(** ** CBC encryption *)

(** X6. [encryptDES_CBC] does not depend on the top bit of any key byte:
    [msbParity] overwrites it. *)
Theorem X6_cbc_ignores_top_key_bit (data keyBytes iv : list Z) :
  bytesb keyBytes = true ->
  encryptDES_CBC data (map (fun k => Z.lxor k 0x80) keyBytes) iv
  = encryptDES_CBC data keyBytes iv.
Proof.
  intros Hb. apply bytesb_iff in Hb. unfold encryptDES_CBC.
  rewrite (msbParity_top_bit keyBytes Hb). reflexivity.
Qed.

Lemma X6_cbc_ignores_top_key_bit_witness :
  encryptDES_CBC Samples.kat_plain (map (fun k => Z.lxor k 0x80) Samples.kat_key) DES_IV
  = encryptDES_CBC Samples.kat_plain Samples.kat_key DES_IV.
Proof.
  apply (X6_cbc_ignores_top_key_bit Samples.kat_plain Samples.kat_key DES_IV).
  reflexivity.
Defined.

(** X7. [encryptDES_CBC] needs whole blocks: with an initial vector of at
    least eight bytes it returns as many bytes as it is given when the
    length is a multiple of 8, and raises a RangeError (the last
    [encrypted.set] does not fit) in every other case. *)
Theorem X7_cbc_whole_blocks (data keyBytes iv : list Z) :
  8 <= JS.len iv ->
  (JS.len data mod 8 = 0 ->
   exists out, encryptDES_CBC data keyBytes iv = inr out /\ JS.len out = JS.len data)
  /\ (JS.len data mod 8 <> 0 -> encryptDES_CBC data keyBytes iv = inl JS.RangeError).
Proof.
  intros Hiv. split.
  - intros Hm. exact (encryptDES_CBC_ok data keyBytes iv Hm Hiv).
  - intros Hm. exact (encryptDES_CBC_partial data keyBytes iv Hm).
Qed.

Lemma X7_cbc_whole_blocks_witness :
  (JS.len Samples.kat_plain mod 8 = 0 ->
   exists out, encryptDES_CBC Samples.kat_plain DES_KEY DES_IV = inr out
               /\ JS.len out = JS.len Samples.kat_plain)
  /\ (JS.len Samples.kat_plain mod 8 <> 0 ->
      encryptDES_CBC Samples.kat_plain DES_KEY DES_IV = inl JS.RangeError).
Proof.
  apply (X7_cbc_whole_blocks Samples.kat_plain DES_KEY DES_IV).
  vm_compute. discriminate.
Defined.
Lemma tx_ready_result_witness :
  io_base (uart pc_gone) < 0x10000 /\
  @reads_invalid (platform floating_bus)
    (@probe_h1 (platform floating_bus)
       (trace (pci_serial_early_init pc_gone)) (uart pc_gone))
    (uart pc_gone) = true /\
  fst (ns16550_tx_ready pc_gone) = - EIO /\
  fst (check_existence pc_gone) = 0.
Proof.
  assert (Hio : io_base (uart pc_gone) < 0x10000) by reflexivity.
  assert (Hinv : @reads_invalid (platform floating_bus)
                   (@probe_h1 (platform floating_bus)
                      (trace (pci_serial_early_init pc_gone)) (uart pc_gone))
                   (uart pc_gone) = true) by reflexivity.
  destruct (tx_ready_result pc_gone) as (H1 & _ & H3).
  exact (conj Hio (conj Hinv (conj H1 (H3 Hio Hinv)))).
Defined.

Lemma init_postirq_timeout_witness :
  5 <= data_bits (uart pc) <= 8 /\
  1 <= stop_bits (uart pc) <= 2 /\
  (fifo_size (uart pc) = 1 \/ fifo_size (uart pc) = 16) /\
  0 < baud (uart pc) /\
  0 <= irq (uart pc) /\
  exists m', ns16550_init_postirq pc = Done m' /\ timeout_ms (uart m') = 1.
Proof.
  assert (Hd : 5 <= data_bits (uart pc) <= 8) by (cbn; lia).
  assert (Hs : 1 <= stop_bits (uart pc) <= 2) by (cbn; lia).
  assert (Hf : fifo_size (uart pc) = 1 \/ fifo_size (uart pc) = 16)
    by (right; reflexivity).
  assert (Hb : 0 < baud (uart pc)) by reflexivity.
  assert (Hi : 0 <= irq (uart pc)) by discriminate.
  destruct (init_postirq_timeout pc Hd Hs Hf Hb Hi) as (m' & E & T).
  refine (conj Hd (conj Hs (conj Hf (conj Hb (conj Hi _))))).
  exists m'. split; [exact E|exact T].
Defined.

Lemma parse_parity_char_unknown_witness :
  chr "x" <> chr "n" /\ chr "x" <> chr "o" /\ chr "x" <> chr "e" /\
  chr "x" <> chr "m" /\ chr "x" <> chr "s" /\
  parse_parity_char (chr "x") = parse_parity_char (chr "n") /\
  exists m' rest,
    parse_dps pc ",8x1" = Continue m' rest /\
    parity (uart m') = UART_PARITY_NONE.
Proof.
  assert (Hn : chr "x" <> chr "n") by discriminate.
  assert (Ho : chr "x" <> chr "o") by discriminate.
  assert (He : chr "x" <> chr "e") by discriminate.
  assert (Hm : chr "x" <> chr "m") by discriminate.
  assert (Hs : chr "x" <> chr "s") by discriminate.
  destruct (@parse_parity_char_unknown (platform (uart16550 0x3f8))
              (chr "x") Hn Ho He Hm Hs)
    as (H1 & _ & H3).
  refine (conj Hn (conj Ho (conj He (conj Hm (conj Hs (conj H1 _)))))).
  apply H3; reflexivity.
Defined.

Lemma intr_works_latch_witness :
  intr_works (uart pc_latched) = true /\
  (forall fuel, ns16550_poll fuel pc_latched = Done pc_latched).
Proof.
  split; [reflexivity|].
  exact (proj1 (intr_works_latch pc_latched eq_refl)).
Defined.

Lemma poll_delivers_and_rearms_witness :
  intr_works (uart pc_vanishing) = false /\
  exists t,
    __ns16550_poll 3 pc_vanishing =
      Done (mk_machine
              (set_timer_field (Some (timeout_ms (uart pc_vanishing)))
                 (uart pc_vanishing))
              (pci pc_vanishing)
              (EvSetTimer PollTimer (timeout_ms (uart pc_vanishing))
               :: t ++ trace pc_vanishing)
              (delayed_resume_tries pc_vanishing)) /\
    count_event is_rx t = 2%nat /\
    count_event is_tx t = 0%nat /\
    count_event is_rearm t = 0%nat.
Proof.
  split; [reflexivity|].
  destruct (proj1 (poll_delivers_and_rearms pc_vanishing eq_refl) 2%nat 3%nat)
    as (t & E & Hrx & Htx & Htm & _).
  - intros t _. cbn [trace pc_vanishing uart]. apply vanishing_lsr_ready.
  - intros t Ht. cbn [trace pc_vanishing uart].
    rewrite vanishing_ier, app_nil_r.
    apply Nat.ltb_lt in Ht. now rewrite Ht.
  - intros t Ht. cbn [trace pc_vanishing uart].
    rewrite vanishing_ier, app_nil_r, Ht. reflexivity.
  - lia.
  - exists t. repeat split; assumption.
Defined.

Lemma resume_retries_bounded_witness :
  resume_timer (uart pc_late) = None /\
  resumes_after 2 5 pc_late /\
  resumes_after (Z.to_nat RESUME_RETRIES + 1) 200 pc_gone.
Proof.
  split; [reflexivity|]. split.
  - apply (proj1 (resume_retries_bounded pc_late eq_refl)).
    + reflexivity.
    + intros t Ht. cbn [trace pc_late uart].
      rewrite late_ier, app_nil_r. now apply Nat.ltb_lt.
    + intros t Ht. cbn [trace pc_late uart].
      rewrite late_ier, app_nil_r, Ht. reflexivity.
    + lia.
  - apply (proj1 (proj2 (resume_retries_bounded pc_gone eq_refl))).
    + intros t. reflexivity.
    + cbn. lia.
Defined.
(* ===== verification/Model.v ===== *)
(** * The data model of luminate-core

    The identifiers, records and enumerations that the crate's modules share:
    [util/], [device.rs], [surface.rs], [element.rs], [group.rs], [target.rs],
    [rgb.rs], [colour.rs], [capability.rs], [effect.rs], [appearance_slot.rs],
    [state.rs], [control.rs] and [frame.rs].  A newtype over [String] is a
    one-field record, an enum variant is [Type_Variant] and a struct field
    [type_field].  Unsigned integers are [Z]; where a claim needs the width the
    range is a hypothesis ([u8], [u16], [u32], [u64]).  An [f32] is carried as
    its bit pattern, since no modelled operation computes with one. *)

From S2P Require Import Prelude.

Definition f32 : Type := Z.

(** ** Opaque identifiers *)

Record DeviceId := DeviceId_new { DeviceId_as_str : string }.
Record SurfaceId := SurfaceId_new { SurfaceId_as_str : string }.
Record ElementId := ElementId_new { ElementId_as_str : string }.
Record GroupId := GroupId_new { GroupId_as_str : string }.
Record CollectionId := CollectionId_new { CollectionId_as_str : string }.
Record SceneId := SceneId_new { SceneId_as_str : string }.
Record TransitionId := TransitionId_new { TransitionId_as_str : string }.
Record HardwareEffectId := HardwareEffectId_new { HardwareEffectId_as_str : string }.
Record AppearanceSlotId := AppearanceSlotId_new { AppearanceSlotId_as_str : string }.
Record DeviceCategory := DeviceCategory_new { DeviceCategory_as_str : string }.
Record CollectionCategory := CollectionCategory_new { CollectionCategory_as_str : string }.
(* ===== verification/Colours.v ===== *)
(** * Colour values: [luminate-core/src/colour.rs]

    The colour constructors, the structural validation of additive colours,
    channel lookup and the lowering to 8-bit RGB. *)

From S2P Require Import Prelude Model.

Inductive ColourError :=
| EmptyAdditive
| DuplicateAdditiveChannel (channel : ColourChannel)
| NonAdditiveChannel (channel : ColourChannel).

Inductive Rgb8Error :=
| Rgb8_NonAdditive (encoding : ColourEncoding)
| Rgb8_MissingChannel (channel : ColourChannel)
| Rgb8_ChannelOutOfRange (channel : ColourChannel) (value : Z).

#[export] Instance ColourError_eq : EqDecision ColourError.
Proof. solve_decision. Defined.
#[export] Instance Rgb8Error_eq : EqDecision Rgb8Error.
Proof. solve_decision. Defined.

Definition Colour_encoding (c : Colour) : ColourEncoding :=
  match c with
  | Colour_Additive _ => ColourEncoding_Additive
  | Colour_Hsv _ _ _ => ColourEncoding_Hsv
  | Colour_Hsl _ _ _ => ColourEncoding_Hsl
  | Colour_Cct _ => ColourEncoding_Cct
  | Colour_Monochrome _ => ColourEncoding_Monochrome
  end.

Definition Colour_rgb (rgb : Rgb) : Colour :=
  Colour_Additive
    [ColourChannelValue_new Red (rgb_r rgb);
     ColourChannelValue_new Green (rgb_g rgb);
     ColourChannelValue_new Blue (rgb_b rgb)].

(** One iteration of the loop of [validate_additive], on the set [seen]. *)
Definition validate_additive_step (seen : gset ColourChannel) (value : ColourChannelValue) :
    result ColourError (gset ColourChannel) :=
  if negb (is_additive (ccv_channel value)) then Err (NonAdditiveChannel (ccv_channel value))
  else if bool_decide (ccv_channel value ∈ seen)
  then Err (DuplicateAdditiveChannel (ccv_channel value))
  else Ok ({[ccv_channel value]} ∪ seen).

Definition validate_additive (channels : list ColourChannelValue) : result ColourError unit :=
  match channels with
  | [] => Err EmptyAdditive
  | _ => _ ← try_fold validate_additive_step ∅ channels; Ok tt
  end.

Definition Colour_additive (channels : list ColourChannelValue) : result ColourError Colour :=
  _ ← validate_additive channels; Ok (Colour_Additive channels).

Definition is_dark (c : Colour) : bool :=
  match c with
  | Colour_Additive channels => forallb (λ v, (ccv_value v =? 0)%Z) channels
  | Colour_Hsv _ _ value => (value =? 0)%Z
  | Colour_Hsl _ _ lightness => (lightness =? 0)%Z
  | Colour_Cct _ => false
  | Colour_Monochrome intensity => (intensity =? 0)%Z
  end.

Definition Colour_channel (c : Colour) (wanted : ColourChannel) : option Z :=
  match c with
  | Colour_Additive channels =>
      (λ p, ccv_value p.2) <$> list_find (λ v, ccv_channel v = wanted) channels
  | Colour_Hsv hue saturation value =>
      match wanted with
      | Hue => Some hue | Saturation => Some saturation | Value => Some value
      | _ => None
      end
  | Colour_Hsl hue saturation lightness =>
      match wanted with
      | Hue => Some hue | Saturation => Some saturation | Lightness => Some lightness
      | _ => None
      end
  | Colour_Cct kelvin => if decide (wanted = Temperature) then Some kelvin else None
  | Colour_Monochrome intensity => if decide (wanted = Intensity) then Some intensity else None
  end.

(** The closure [channel] of [try_as_rgb]: lookup, then [u8::try_from]. *)
Definition rgb8_channel (c : Colour) (wanted : ColourChannel) : result Rgb8Error Z :=
  value ← ok_or (Colour_channel c wanted) (Rgb8_MissingChannel wanted);
  ok_or (checkU 8 value) (Rgb8_ChannelOutOfRange wanted value).

Definition try_as_rgb (c : Colour) : result Rgb8Error Rgb :=
  match c with
  | Colour_Additive _ =>
      r ← rgb8_channel c Red;
      g ← rgb8_channel c Green;
      b ← rgb8_channel c Blue;
      Ok (Rgb_new r g b)
  | _ => Err (Rgb8_NonAdditive (Colour_encoding c))
  end.

Definition as_rgb (c : Colour) : option Rgb := to_option (try_as_rgb c).

(** The checking half of [Colour::deserialize]: a decoded [Repr], which has the
    same variants, is rebuilt through the constructors. *)
Definition Colour_of_repr (repr : Colour) : result ColourError Colour :=
  match repr with
  | Colour_Additive channels => Colour_additive channels
  | _ => Ok repr
  end.

(** ** Well-formed colours *)

(** What [validate_additive] promises of a channel list. *)
Definition additive_wf (channels : list ColourChannelValue) : Prop :=
  channels ≠ [] ∧
  Forall (λ v, is_additive (ccv_channel v) = true) channels ∧
  NoDup (ccv_channel <$> channels).

Definition Colour_wf (c : Colour) : Prop :=
  match c with Colour_Additive channels => additive_wf channels | _ => True end.

Definition Rgb_wf (c : Rgb) : Prop := u8 (rgb_r c) ∧ u8 (rgb_g c) ∧ u8 (rgb_b c).

Lemma validate_additive_step_Ok s v s' :
  validate_additive_step s v = Ok s' ↔
  is_additive (ccv_channel v) = true ∧ ccv_channel v ∉ s ∧ s' = {[ccv_channel v]} ∪ s.
Proof.
  unfold validate_additive_step.
  destruct (is_additive _); simpl; [|naive_solver].
  case_bool_decide; naive_solver.
Qed.

Lemma validate_additive_Ok channels :
  validate_additive channels = Ok tt ↔ additive_wf channels.
Proof.
  unfold validate_additive, additive_wf. destruct channels as [|v vs]; [naive_solver|].
  rewrite <-(try_fold_seen_empty ccv_channel _ _ validate_additive_step_Ok).
  rewrite bind_Ok. naive_solver.
Qed.

Lemma Colour_additive_Ok channels c :
  Colour_additive channels = Ok c ↔ c = Colour_Additive channels ∧ additive_wf channels.
Proof.
  unfold Colour_additive. rewrite bind_unit_Ok, validate_additive_Ok. naive_solver.
Qed.

(** With distinct channels, lookup by [find] is exact. *)
Lemma Colour_channel_additive channels wanted v :
  NoDup (ccv_channel <$> channels) →
  Colour_channel (Colour_Additive channels) wanted = Some v ↔
  ColourChannelValue_new wanted v ∈ channels.
Proof.
  intros Hnd. simpl. split.
  - intros ([i [w x]] & (Hi & <- & _)%list_find_Some & ->)%fmap_Some.
    by apply list_elem_of_lookup_2 in Hi.
  - intros Hin. pose proof (list_find_elem_of (λ v, ccv_channel v = wanted) _ _ Hin eq_refl)
      as [[i [w x]] Hf]. rewrite Hf. simpl.
    apply list_find_Some in Hf as (Hi & Hw & _). simpl in Hw. subst w.
    apply list_elem_of_lookup_1 in Hin as [j Hj]. f_equal.
    assert (i = j) as ->; [|by rewrite Hi in Hj; injection Hj].
    eapply (NoDup_lookup _ _ _ wanted Hnd); rewrite list_lookup_fmap;
      [by rewrite Hi | by rewrite Hj].
Qed.

Lemma rgb8_channel_Ok c wanted b :
  rgb8_channel c wanted = Ok b ↔ Colour_channel c wanted = Some b ∧ u8 b.
Proof.
  unfold rgb8_channel. rewrite bind_Ok. setoid_rewrite ok_or_Ok.
  setoid_rewrite checkU_Some. naive_solver.
Qed.

Lemma Colour_rgb_wf rgb : Colour_wf (Colour_rgb rgb).
Proof.
  repeat split; [done|repeat constructor|].
  simpl. repeat constructor; set_solver.
Qed.

Lemma try_as_rgb_Ok c rgb :
  Colour_wf c →
  try_as_rgb c = Ok rgb ↔
  Rgb_wf rgb ∧ ∃ channels, c = Colour_Additive channels ∧
    ColourChannelValue_new Red (rgb_r rgb) ∈ channels ∧
    ColourChannelValue_new Green (rgb_g rgb) ∈ channels ∧
    ColourChannelValue_new Blue (rgb_b rgb) ∈ channels.
Proof.
  destruct c as [channels| | | |]; simpl; try naive_solver.
  intros (_ & _ & Hnd). split.
  - intros H. res_inv.
    repeat match goal with H : rgb8_channel _ _ = Ok _ |- _ =>
      apply rgb8_channel_Ok in H as [?%(Colour_channel_additive _ _ _ Hnd) ?] end.
    split; [done|]. by exists channels.
  - intros ((? & ? & ?) & ? & [= <-] & Hr & Hg & Hb).
    apply (Colour_channel_additive _ _ _ Hnd) in Hr, Hg, Hb.
    rewrite (proj2 (rgb8_channel_Ok _ Red _)) by eauto.
    rewrite (proj2 (rgb8_channel_Ok _ Green _)) by eauto.
    rewrite (proj2 (rgb8_channel_Ok _ Blue _)) by eauto.
    by destruct rgb.
Qed.

(** ** Claims *)

(** Construction and decoding of an additive colour succeed exactly on a
    non-empty list of additive emitters without repetition, and give back that
    list unchanged; every other colour model is accepted as it is. *)
Theorem colour_of_repr_correct repr c :
  Colour_of_repr repr = Ok c ↔ c = repr ∧ Colour_wf repr.
Proof.
  destruct repr; simpl; try naive_solver. apply Colour_additive_Ok.
Qed.

(** Lowering to 8-bit RGB inverts the construction from RGB, and it succeeds
    on exactly the additive colours that carry the three emitters at values of
    at most 255, whatever other emitters they have. *)
Theorem try_as_rgb_correct c :
  Colour_wf c →
  (∀ rgb, try_as_rgb c = Ok rgb ↔
     Rgb_wf rgb ∧ ∃ channels, c = Colour_Additive channels ∧
       ColourChannelValue_new Red (rgb_r rgb) ∈ channels ∧
       ColourChannelValue_new Green (rgb_g rgb) ∈ channels ∧
       ColourChannelValue_new Blue (rgb_b rgb) ∈ channels) ∧
  (∀ rgb, Rgb_wf rgb → c = Colour_rgb rgb → as_rgb c = Some rgb).
Proof.
  intros Hwf. split; [by intros; apply try_as_rgb_Ok|].
  intros rgb Hrgb Hc. unfold as_rgb.
  assert (try_as_rgb c = Ok rgb) as ->; [|done].
  apply try_as_rgb_Ok; [done|]. split; [done|]. eexists. split; [exact Hc|].
  rewrite !elem_of_cons. naive_solver.
Qed.

Lemma try_as_rgb_correct_witness :
  as_rgb (Colour_rgb (Rgb_new 12 255 0)) = Some (Rgb_new 12 255 0).
Proof.
  apply (proj2 (try_as_rgb_correct (Colour_rgb (Rgb_new 12 255 0)) (Colour_rgb_wf _)));
    [|reflexivity].
  unfold Rgb_wf; simpl; width.
Defined.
--------------------
**Problem details**
Referring to the material above, set down exactly the lines between the line with "case_bool_decide; naive_solver." and the line with "Colour_channel (Colour_Additive channels)", inclusive, and no other lines.

**Exercise result**
  case_bool_decide; naive_solver.
Qed.

Lemma validate_additive_Ok channels :
  validate_additive channels = Ok tt ↔ additive_wf channels.
Proof.
  unfold validate_additive, additive_wf. destruct channels as [|v vs]; [naive_solver|].
  rewrite <-(try_fold_seen_empty ccv_channel _ _ validate_additive_step_Ok).
  rewrite bind_Ok. naive_solver.
Qed.

Lemma Colour_additive_Ok channels c :
  Colour_additive channels = Ok c ↔ c = Colour_Additive channels ∧ additive_wf channels.
Proof.
  unfold Colour_additive. rewrite bind_unit_Ok, validate_additive_Ok. naive_solver.
Qed.

(** With distinct channels, lookup by [find] is exact. *)
Lemma Colour_channel_additive channels wanted v :
  NoDup (ccv_channel <$> channels) →
  Colour_channel (Colour_Additive channels) wanted = Some v ↔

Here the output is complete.